Melissa Scholes Young’s work has been published in the nationally syndicated Front Porch Magazine, New Plains Review, Stone’s Throw Magazine, Literary Mama and in Mothering.  She has been anthologized in the book Cup of Comfort for Teachers.  She won Front Porch Magazine’s Best New Nonfiction Author Contest. She has also written feature articles and humor columns for Family Forum and Capital Culture. In addition to her writing, Melissa has taught English and Creative Writing at all levels from middle school to high school, from community college to university and finally, at an international school in Brazil.  She is currently working towards an MFA degree in Creative Writing at Southern Illinois University.     

 

 

 

Chocolate

 

            Luciana likes to sift the flour first, leaning her hip against the marble counter and watching the powder fall like fresh snow into the blue bowl. She pumps the handle on the metal sifter and tiny pin pricks line the surface of the flour.  It’s her mother’s bowl, a deep cobalt with chipped edges, the one she watched her make cheesy pao de queijo and sweet brigadeiros in.  The one she found after the flood.  Luciana shakes her head at the wonder of a heavy ceramic bowl balancing on a piece of driftwood floating to the surface and her mother, light as a feather, sinking below. “Luci, always the flour first. Sift it fine so the chocolate mixes well. Flour, chocolate, sugar, salt and a pinch of coffee. Add the wet ingredients last,” her mother said in Portuguese. Luciana shakes the bowl and watches the flour settle into a smooth mound. She reaches for the chocolate and the measuring spoons.  She adds the sifted flour and chocolate to each layer from the bowl watching the pile grow smaller until only a light brown dust remains. One layer of crème de leite with condensed milk, one layer of crème de café with Brazilian coffee, one layer of crème de liquor.  “Sweet, bitter, strong.  Always in that order, bonitinho,” her mother said.

            Eduardo complained that the chocolate was too expensive when he added up her nightly receipts.  Sitting at his tidy desk in the study, cigarette smoke curling from his fingertips, as he pounded away at the keys on the adding machine. “Buy American chocolate, Luci.  It’s cheaper.”  It wasn’t a question. Luciana couldn’t understand a man who thought American chocolate tasted anything like Brazilian chocolate.  But she didn’t understand much of Eduardo anymore.  Two years in this country and she can’t remember why they came.  “Everything’s ruined here, Luci.  Everything’s gone.  We need to go, too. Let’s go, amorzinho. Let’s go while we can,” Eduardo said pressing her hands into his. They left on the ship the next day with a blue bowl wrapped in handmade sweaters packed in the bags beneath the deck.

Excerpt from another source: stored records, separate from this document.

(** [SqlmapTask.task_list(api_url)] *)
Definition task_list (api_url : value) : Py Registry :=
  url <- lift (add_str api_url "/admin/list") ;;
  r_data <- _request url GET None ;;
  task_dict <- TASKS_get api_url ;;
  tasks <- lift (getitem r_data "tasks") ;;
  active_task_keys <- lift (method_keys tasks) ;;
  match task_dict with
  | None => ret []
  | Some task_dict =>
      for_each task_dict (fun item =>
        let task_id := fst item in
        present <- lift (contains active_task_keys task_id) ;;
        if negb present then (TASKS_pop task_id ;;; ret tt) else ret tt) ;;;
      fun w => (Return (__TASKS w), w)
  end.

(** [SqlmapTask.task_flush(api_url)]: the body has no [return]. *)
Definition task_flush (api_url : value) : Py value :=
  url <- lift (add_str api_url "/admin/flush") ;;
  _request url GET None ;;;
  ret VNone.

(** [SqlmapTask.task_new(api_url, target_url)] *)
Definition task_new (api_url target_url : value) : Py SqlmapTask :=
  url <- lift (add_str api_url "/task/new") ;;
  r_data <- _request url GET None ;;
  task_id <- lift (getitem r_data "taskid") ;;
  __init__ task_id api_url target_url.

(** [self.__request(path, request_type, json)] *)
Definition __request (self : SqlmapTask) (path : string)
    (request_type : HttpRequest_Type) (json : option value) : Py value :=
  url <- lift (add_str (api_url self) path) ;;
  _request url request_type json.

(** [self.__option_request(action, request_type, json)] *)
Definition __option_request (self : SqlmapTask) (action : string)
    (request_type : HttpRequest_Type) (json : option value) : Py value :=
  prefix <- lift (str_add "/option/" (id self)) ;;
  __request self ((prefix ++ "/") ++ action) request_type json.

(** [self.__task_request(action, request_type, json)] *)
Definition __task_request (self : SqlmapTask) (action : string)
    (request_type : HttpRequest_Type) (json : option value) : Py value :=
  prefix <- lift (str_add "/task/" (id self)) ;;
  __request self ((prefix ++ "/") ++ action) request_type json.

(** [self.__scan_request(action, request_type, json)] *)
Definition __scan_request (self : SqlmapTask) (action : string)
    (request_type : HttpRequest_Type) (json : option value) : Py value :=
  prefix <- lift (str_add "/scan/" (id self)) ;;
  __request self ((prefix ++ "/") ++ action) request_type json.

Definition task_delete (self : SqlmapTask) : Py value :=
  __task_request self "delete" GET None.

Definition option_list (self : SqlmapTask) : Py value :=
  __option_request self "list" GET None.

Definition option_get (self : SqlmapTask) (options : value) : Py value :=
  __option_request self "get" POST (Some options).

Definition option_set (self : SqlmapTask) (options : value) : Py value :=
  __option_request self "set" POST (Some options).

Definition scan_start (self : SqlmapTask) : Py value :=
  __scan_request self "start" POST (Some (VDict [])).

Definition scan_stop (self : SqlmapTask) : Py value :=
  __scan_request self "stop" GET None.

Definition scan_kill (self : SqlmapTask) : Py value :=
  __scan_request self "kill" GET None.

Definition scan_status (self : SqlmapTask) : Py value :=
  __scan_request self "status" GET None.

            Luciana leans her whole body over the cold, reflective surface of the counter and watches herself lick the wooden spoon and her mind travels back. The spoon tastes like home and she smells chocolate baking and cinnamon and sticky sweet icing and sees chickens in the road.  They scatter as she skips toward her mother hoping she’s not too late to dip her fingers into the blue bowl and drip chocolate onto her waiting tongue.  Her mother leans her hip against the wooden table with the wobbly left leg and dries her hands with a stained dishtowel.  Smears of chocolate brown on white cotton, crusty and dark as blood. A smile fills her mother’s face as Luci licks chocolate fingers. He mother spits into the towel and wipes a smear of brown from Luci’s cheek and kisses the clean spot.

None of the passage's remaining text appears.